WHAT YOU ARE ASKED TO DO – Report back each line of the records that contains the string "assert".

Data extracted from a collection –
(* ===== verification/MemslotCorrect.v ===== *)
(** * memslot_set_mapping implements the guest physical address map

    The abstract state of a guest address space is the function [gfn_uva] from guest
    frames to the user virtual address that backs them and their read-only bit.
    Setting a mapping over a range of frames updates this function on the range and
    nowhere else. *)

From stdpp Require Import base numbers list gmap.
From Stdlib Require Import ZArith Lia Sorted.
From S2P Require Import Prelude HaxList Bitmap MemTypes Ramblock Memslot MemslotSpec.
From S2P Require Import MemslotOwn MemslotPhase MemslotLoop MemslotNotify.
#[local] Open Scope Z_scope.

Section Correct.
Context {HH : Host} {E : Type}.
Notation st := (hax_gpa_space E).
Implicit Types (g : st) (l : list hax_memslot).

(** Every block is referenced exactly by the slots that map it, and the lists are
    well linked. *)
Definition own_inv g : Prop := St g (gs_memslot_list g) [] g.

(** The invariant of a guest address space. *)
Record space_inv g : Prop := {
  si_own : own_inv g;
  si_slots : slots_wf (gs_memslot_list g);
}.

(** The address and the read-only bit behind a frame. *)
Definition gfn_uva g (gfn : Z) : option (Z * Z) :=
  match slot_lookup (gs_memslot_list g) gfn with
  | Some ln =>
      match nl_get (ln_block ln) (gs_ramblock_list g) with
      | Some b => Some (rb_base_uva b + line_offset ln gfn, ln_readonly ln)
      | None => None
      end
  | None => None
  end.

(** ** Finding the RAM block *)
(** [g'] has one more reference to block [p], which contains [uva]. *)
Definition block_taken g (p uva : Z) g' : Prop :=
  St g' (gs_memslot_list g) [p] g' /\ ram_frame g g' /\
  (forall q b, nl_get q (gs_ramblock_list g) = Some b ->
     exists b', nl_get q (gs_ramblock_list g') = Some b' /\ same_range b b' /\
                rb_chunks b' = rb_chunks b) /\
  exists b, nl_get p (gs_ramblock_list g') = Some b /\ block_covers uva b.

(** The state is as before, up to the host. *)
Definition space_same g g' : Prop :=
  own_inv g' /\ ram_frame g g' /\ gs_ramblock_list g' = gs_ramblock_list g.

Lemma space_same_own g g' :
  own_inv g -> ram_inv g' -> ram_frame g g' -> gs_ramblock_list g' = gs_ramblock_list g ->
  space_same g g'.
Proof.
  intros [Hl Hr Hrf Hk Ha _] Hr' Hf Hb. pose proof Hf as (Hm & _ & _ & _ & _ & Hn).
  split_and!; [|done|done]. unfold own_inv. rewrite Hm.
  split; [done|done| |done| |apply evo_refl].
  - intros p. rewrite Hb. apply Hrf.
  - eapply Forall_impl; [exact Ha|]. cbn. lia.
Qed.

Lemma ref_taken g g1 p b uva :
  own_inv g1 -> gs_memslot_list g1 = gs_memslot_list g -> ram_frame g g1 ->
  nl_get p (gs_ramblock_list g1) = Some b -> block_covers uva b ->
  (forall q b, nl_get q (gs_ramblock_list g) = Some b ->
     exists b', nl_get q (gs_ramblock_list g1) = Some b' /\ same_range b b' /\
                rb_chunks b' = rb_chunks b) ->
  exists g', ramblock_ref p g1 = Some (tt, g') /\ block_taken g p uva g'.
Proof.
  intros Hown Hl Hfr Hg Hc Hq. unfold own_inv in Hown. rewrite Hl in Hown.
  destruct (ramblock_ref_run p b g1 (st_ram _ _ _ _ Hown) Hg)
    as (g' & Hrun & Hinv & Hf & Ho & Hg').
  exists g'. split; [done|]. split_and!.
  - eapply Sx_block_core; [exact Hown|done|done|done| | |apply evo_refl].
    + intros q Hne. rewrite refs_cons, decide_False by done. done.
    + rewrite Hg'. cbn. rewrite refs_cons, decide_True by done.
      pose proof (st_refs _ _ _ _ Hown p) as Hrc. rewrite Hg in Hrc. lia.
  - by eapply ram_frame_trans.
  - intros q b0 Hb0. destruct (Hq _ _ Hb0) as (b1 & Hb1 & Hs1).
    destruct (decide (q = p)) as [->|Hne].
    + rewrite Hg in Hb1. simplify_eq. eexists. split; [exact Hg'|done].
    + rewrite Ho by done. eauto.
  - eexists. split; [exact Hg'|]. done.
Qed.

Lemma find_rule uva g :
  own_inv g ->
  exists p g', ramblock_find uva g = Some (p, g') /\
    ((p = 0 /\ g' = g /\ Forall (fun b => ~ block_covers uva b) (gs_ramblock_list g)) \/
     (p <> 0 /\ block_taken g p uva g' /\ Exists (block_covers uva) (gs_ramblock_list g))).
Proof.
  intros Hown. pose proof (st_ram _ _ _ _ Hown) as [[Hnd Hwf Hso] _ _].
  unfold ramblock_find. rewrite gets_run.
  destruct (ramblock_search uva (gs_ramblock_list g)) as [b|] eqn:Hse.
  - apply ramblock_search_spec in Hse as [Hin Hc]; [|done|done].
    assert (Hg : nl_get (rb_addr b) (gs_ramblock_list g) = Some b)
      by by apply (nl_get_elem (H := ramblock_keyed)).
    destruct (ref_taken g g (rb_addr b) b uva Hown eq_refl) as (g' & Hrun & Ht); try done.
    { intros q b0 Hb0. exists b0. by split_and!. }
    rewrite (bind_run _ _ _ _ _ Hrun). eexists _, g'. split; [done|]. right.
    split_and!; [|done|apply Exists_exists; eauto].
    rewrite Forall_forall in Hwf. apply (Hwf b Hin).
  - eexists _, g. split; [done|]. left. split_and!; [done|done|].
    apply Forall_forall. intros b Hin Hc.
    assert (Hse2 : ramblock_search uva (gs_ramblock_list g) = Some b)
      by by apply ramblock_search_spec.
    congruence.
Qed.
(* ===== verification/MemslotProps.v ===== *)
(** * Properties of the guest physical address map

    The theorems on [memslot_set_mapping] and [memslot_find] that the rest of the
    system relies on, with executable instances. *)

From stdpp Require Import base numbers list gmap.
From Stdlib Require Import ZArith Lia Sorted.
From S2P Require Import Prelude HaxList Bitmap MemTypes Ramblock Memslot MemslotSpec.
From S2P Require Import MemslotOwn MemslotPhase MemslotLoop MemslotNotify MemslotCorrect.
From S2P Require Import SimpleHost.
#[local] Open Scope Z_scope.

Section Props.
Context {HH : Host} {E : Type}.
Notation st := (hax_gpa_space E).
Implicit Types (g : st) (l : list hax_memslot).

(** The range of frames of a request. *)
Definition in_range (start_gfn npages gfn : Z) : bool :=
  ((start_gfn <=? gfn) && (gfn <? start_gfn + npages))%bool.

(** What the request asks for at a frame of its range. *)
Definition requested (start_gfn uva flags gfn : Z) : option (Z * Z) :=
  if memslot_is_valid flags
  then Some (uva + (gfn - start_gfn) * 4096, flags &! HAX_MEMSLOT_READONLY) else None.

(** The first slot ending at or after [start_gfn] lies inside the range. *)
Fixpoint first_inside (start_gfn npages : Z) l : bool :=
  match l with
  | [] => false
  | s :: rest =>
      if start_gfn <=? s_end s
      then ((start_gfn <=? ms_base_gfn s) && (s_end s <=? start_gfn + npages))%bool
      else first_inside start_gfn npages rest
  end.

(** A block that backs a frame is in the list. *)
Lemma lookup_block g0 l rs g gfn ln :
  St g0 l rs g -> slot_lookup l gfn = Some ln ->
  exists b, nl_get (ln_block ln) (gs_ramblock_list g) = Some b.
Proof.
  intros Hs (s & Hin & _ & <-)%lookup_elem.
  apply list_elem_of_split in Hin as (l1 & l2 & ->).
  destruct (slot_referenced _ _ _ _ _ _ Hs) as [_ Hr].
  destruct (referenced _ _ _ _ _ Hs Hr) as (_ & b & Hb & _). by exists b.
Qed.
(** They have the read-only bit of the slot. *)
Lemma slot_gpa_ro g s b start_gpa i size :
  space_inv g -> s ∈ gs_memslot_list g -> nl_get (ms_block s) (gs_ramblock_list g) = Some b ->
  ms_base_gfn s <= start_gpa / 4096 ->
  start_gpa / 4096 * 4096 + size <= s_end s * 4096 ->
  0 <= i < size - start_gpa mod 4096 ->
  exists u, gfn_uva g ((start_gpa + i) / 4096) = Some (u, ln_readonly (slot_line s)).
Proof.
  intros [_ Hw] Hin Hb Hlo Hhi Hi. pose proof (Z.div_mod start_gpa 4096 ltac:(lia)).
  pose proof (Z.div_mod (start_gpa + i) 4096 ltac:(lia)).
  pose proof (Z.mod_pos_bound (start_gpa + i) 4096 ltac:(lia)).
  assert (start_gpa / 4096 <= (start_gpa + i) / 4096) by (apply Z.div_le_mono; lia).
  unfold gfn_uva. rewrite (lookup_covered _ s _ Hw Hin) by (apply covers_iff; lia).
  unfold slot_line at 1. cbn [ln_block]. rewrite Hb. by eexists.
Qed.

Lemma map_range_rule start_gpa len w g :
  space_inv g -> 0 <= start_gpa < 2 ^ 64 -> 0 < len < 2 ^ 31 ->
  exists r g', gpa_space_map_range start_gpa len w g = Some (r, g') /\ same_view g g' /\
               gs_umem g' = gs_umem g /\ map_range_post g start_gpa len r.
Proof.
  intros Hinv Hg Hlen. unfold gpa_space_map_range.
  rewrite (proj2 (Z.ltb_ge len 0)), (proj2 (Z.eqb_neq len 0)) by lia. cbv zeta.
  destruct (gpa_split _ Hg) as (Hgfn & Hdelta & Hd & Hgb & Hsplit). rewrite Hdelta, Hgfn.
  set (gfn := start_gpa / 4096) in *. set (delta := start_gpa mod 4096) in *.
  rewrite (u32_small (len + delta)) by lia.
  destruct (npages_bound (len + delta) ltac:(lia)) as [Hn Hn2].
  set (n := (u32 (len + delta + PAGE_SIZE_4K - 1)) >>! PG_ORDER_4K) in *. clearbody n.
  destruct (memslot_search_spec _ gfn (si_slots _ Hinv)) as [Hlk Hse].
  unfold memslot_find. rewrite gets_run.
  destruct (memslot_search gfn (gs_memslot_list g)) as [s|] eqn:Hs.
  2: { eexists _, g. split; [done|]. split_and!; [by apply same_view_refl|done|]. left.
       split; [done|]. unfold gfn_uva. fold gfn. by rewrite Hlk. }
  destruct (Hse s eq_refl) as [Hin Hc]. apply covers_iff in Hc. cbn in Hlk.
  assert (Hrs : range_wf s).
  { pose proof (sw_range _ (si_slots _ Hinv)) as Hr. rewrite Forall_forall in Hr. auto. }
  destruct (range_bounds s Hrs) as (? & ? & ? & ? & ?).
  destruct (lookup_block _ _ _ _ _ _ (si_own _ Hinv) Hlk) as [b Hb]. cbn in Hb.
  rewrite slot_end_val by done. rewrite (u64_small (gfn + n)) by lia.
  rewrite (u64_small (s_end s - gfn)) by (unfold s_end in *; lia).
  (* the size limited to the slot *)
  set (size := if s_end s <? gfn + n then _ else _).
  assert (Hsize : 0 < size <= len + delta /\ gfn * 4096 + size <= s_end s * 4096).
  { subst size. destruct (Z.ltb_spec (s_end s) (gfn + n)); [|lia].
    unfold PG_ORDER_4K. rewrite (u32_small (s_end s - gfn)), shiftl_12 by lia.
    rewrite u32_small by lia. lia. }
  clearbody size. unfold s_end in Hc.
  rewrite shift_diff by lia. rewrite (u64_small ((gfn - ms_base_gfn s) * 4096)) by lia.
  rewrite (u64_small ((gfn - ms_base_gfn s) * 4096 + _)) by lia.
  set (off := (gfn - ms_base_gfn s) * 4096 + ms_offset_within_block s).
  destruct (get_chunk_rule (ms_block s) b off g Hinv Hb) as (r & g1 & Hrun & Hinv1 & Hst & Hr & _);
    [lia|].
  rewrite (bind_run _ _ _ _ _ Hrun).
  assert (Hv1 : same_view g g1 /\ gs_umem g1 = gs_umem g).
  { split; [by eapply same_view_step|apply Hst]. }
  destruct r as [c|]; [|eexists _, g1; split; [done|]; split_and!; try apply Hv1; right; by left].
  destruct (Hr c eq_refl) as (Hoff & Hcf1 & Hcf2 & Hcf3 & _).
  destruct Hst as (_ & _ & _ & Hbs). destruct (Hbs b Hb) as (b1 & Hb1 & (_ & Hbase & _) & _).
  rewrite (bind_run _ _ _ _ _ (get_block_run _ _ _ Hb1)). rewrite Hbase.
  destruct (ram_inv_block _ _ _ (st_ram _ _ _ _ (si_own _ Hinv)) Hb) as (Hbw & _ & _).
  pose proof (bw_base _ Hbw). pose proof (bw_top _ Hbw). pose proof (bw_size _ Hbw) as Hbsz.
  unfold MAX_BLOCK_SIZE in Hbsz.
  rewrite (u64_small (ck_base_uva c - rb_base_uva b)) by lia.
  set (o := off - (ck_base_uva c - rb_base_uva b)).
  rewrite (u64_small o) by lia. rewrite (u64_small (o + size)) by lia.
  rewrite (u64_small (ck_size c - o)) by lia.
  (* the size limited to the chunk *)
  set (size2 := if ck_size c <? o + size then _ else _).
  assert (Hsize2 : 0 < size2 <= size /\ o + size2 <= ck_size c).
  { subst size2. destruct (Z.ltb_spec (ck_size c) (o + size)); [|lia].
    rewrite u32_small by lia. lia. }
  clearbody size2.
  destruct (host_call_step (host_map_user_pages (ck_memdesc c) o size2) g1)
    as (kva & g2 & Hrun2 & Hh). rewrite (bind_run _ _ _ _ _ Hrun2).
  assert (Hv2 : same_view g g2 /\ gs_umem g2 = gs_umem g).
  { split; [eapply same_view_trans; [apply Hv1|by apply same_view_host]|].
    destruct Hh as (h & a & _ & ->). apply Hv1. }
  destruct kva; [|eexists _, g2; split; [done|]; split_and!; try apply Hv2; right; by left].
  eexists _, g2. split; [done|]. split_and!; try apply Hv2. right. right. cbn.
  rewrite s32_id by lia. rewrite (u64_small (ck_base_uva c + o)) by lia.
  split_and!; [by eexists|lia| |].
  - exists (rb_base_uva b + line_offset (slot_line s) gfn), (ln_readonly (slot_line s)).
    split; [|split].
    + unfold gfn_uva. fold gfn. rewrite Hlk. cbn. by rewrite Hb.
    + unfold flag_set. by rewrite negb_involutive.
    + intros i Hi. apply (slot_gpa_ro g s b start_gpa i size); try done; lia.
  - intros i Hi. rewrite u64_small by lia.
    rewrite (slot_gpa g s b start_gpa i size); try done; [|lia..]. f_equal. fold gfn in Hsplit. lia.
Qed.

(** ** Reading and writing *)
Lemma umem_bytes_lookup m a n i :
  (i < n)%nat -> umem_bytes m a n !! i = Some (umem_read m (a + Z.of_nat i)).
Proof.
  revert a i. induction n as [|n IH]; intros a i Hi; [lia|]. destruct i as [|i]; cbn.
  - do 2 f_equal. lia.
  - rewrite IH by lia. do 2 f_equal. lia.
Qed.

Lemma umem_bytes_length m a n : length (umem_bytes m a n) = n.
Proof. revert a. induction n as [|n IH]; intros a; cbn; [done|]. by rewrite IH. Qed.

Lemma umem_store_other m a data x :
  x < a \/ a + Z.of_nat (length data) <= x -> umem_store m a data !! x = m !! x.
Proof.
  revert m a. induction data as [|v data IH]; intros m a Hx; [done|]. cbn in *.
  rewrite IH by lia. apply lookup_insert_ne. lia.
Qed.

Lemma umem_store_lookup m a data i :
  (i < length data)%nat -> umem_store m a data !! (a + Z.of_nat i) = data !! i.
Proof.
  revert m a i. induction data as [|v data IH]; intros m a i Hi; cbn in *; [lia|].
  destruct i as [|i].
  - rewrite umem_store_other by lia. replace (a + Z.of_nat 0) with a by lia.
    by rewrite lookup_insert_eq.
  - replace (a + Z.of_nat (S i)) with ((a + 1) + Z.of_nat i) by lia. cbn. apply IH. lia.
Qed.

Lemma same_view_umem m g : space_inv g -> same_view g (with_umem m g).
Proof.
  intros [Ho Hs]. split_and!; try done. split; [|done].
  destruct Ho as [Hl Hr Hrf Hk Ha _]. split; try done; [by destruct Hr|apply evo_refl].
Qed.

Lemma unmap_rule k g :
  is_Some k -> space_inv g ->
  exists r g', unmap_user_pages k g = Some (r, g') /\ same_view g g' /\ gs_umem g' = gs_umem g.
Proof.
  intros [u ->] Hi. unfold unmap_user_pages. cbn.
  destruct (host_call_step hax_unmap_user_pages g) as (r & g' & Hrun & Hh).
  exists r, g'. split; [exact Hrun|]. split; [by apply same_view_host|].
  destruct Hh as (h & a & _ & ->). done.
Qed.

Lemma read_data_rule start_gpa len g :
  space_inv g -> 0 <= start_gpa < 2 ^ 64 -> 0 < len < 2 ^ 31 ->
  exists ret data g', gpa_space_read_data start_gpa len g = Some (ret, data, g') /\
    same_view g g' /\ gs_umem g' = gs_umem g /\ ret <= len /\
    (0 < ret -> length data = Z.to_nat ret /\
       forall i v, data !! i = Some v -> guest_byte g (start_gpa + Z.of_nat i) = Some v).
Proof.
  intros Hinv Hg Hlen. unfold gpa_space_read_data.
  destruct (map_range_rule start_gpa len false g Hinv Hg Hlen)
    as (r & g1 & Hrun & Hv & Hum & Hpost).
  rewrite (bind_run _ _ _ _ _ Hrun).
  destruct Hpost as [(Hret & _)|[Hret|(Hk & Hle & _ & Hbytes)]].
  1,2: rewrite Hret; eexists _, _, g1; unfold EINVAL, ENOMEM; split; [done|];
    split_and!; try done; lia.
  destruct (Z.ltb_spec (mr_ret r) 0) as [Hneg|Hneg].
  { eexists _, _, g1. split; [done|]. split_and!; try done. lia. }
  cbv zeta. destruct ((mr_ret r <? len) && (mr_ret r =? 0))%bool eqn:Hz.
  { eexists _, _, g1. split; [done|]. split_and!; try done. lia. }
  rewrite gets_run, Hum.
  destruct (unmap_rule (mr_kmap r) g1 Hk (proj1 Hv)) as (u & g2 & Hrun2 & Hv2 & Hum2).
  rewrite (bind_run _ _ _ _ _ Hrun2). eexists _, _, g2. split; [done|].
  split_and!; [by eapply same_view_trans|congruence|done|]. intros Hpos.
  rewrite umem_bytes_length. split; [done|]. intros i v Hi.
  apply lookup_lt_Some in Hi as Hlt. rewrite umem_bytes_length in Hlt.
  rewrite umem_bytes_lookup in Hi by done. injection Hi as <-.
  unfold guest_byte. by rewrite Hbytes by lia.
Qed.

YOUR SOLUTION –
    assert (Hg : nl_get (rb_addr b) (gs_ramblock_list g) = Some b)
    assert (Hse2 : ramblock_search uva (gs_ramblock_list g) = Some b)
  assert (start_gpa / 4096 <= (start_gpa + i) / 4096) by (apply Z.div_le_mono; lia).
  assert (Hrs : range_wf s).
  assert (Hsize : 0 < size <= len + delta /\ gfn * 4096 + size <= s_end s * 4096).
  assert (Hv1 : same_view g g1 /\ gs_umem g1 = gs_umem g).
  assert (Hsize2 : 0 < size2 <= size /\ o + size2 <= ck_size c).
  assert (Hv2 : same_view g g2 /\ gs_umem g2 = gs_umem g).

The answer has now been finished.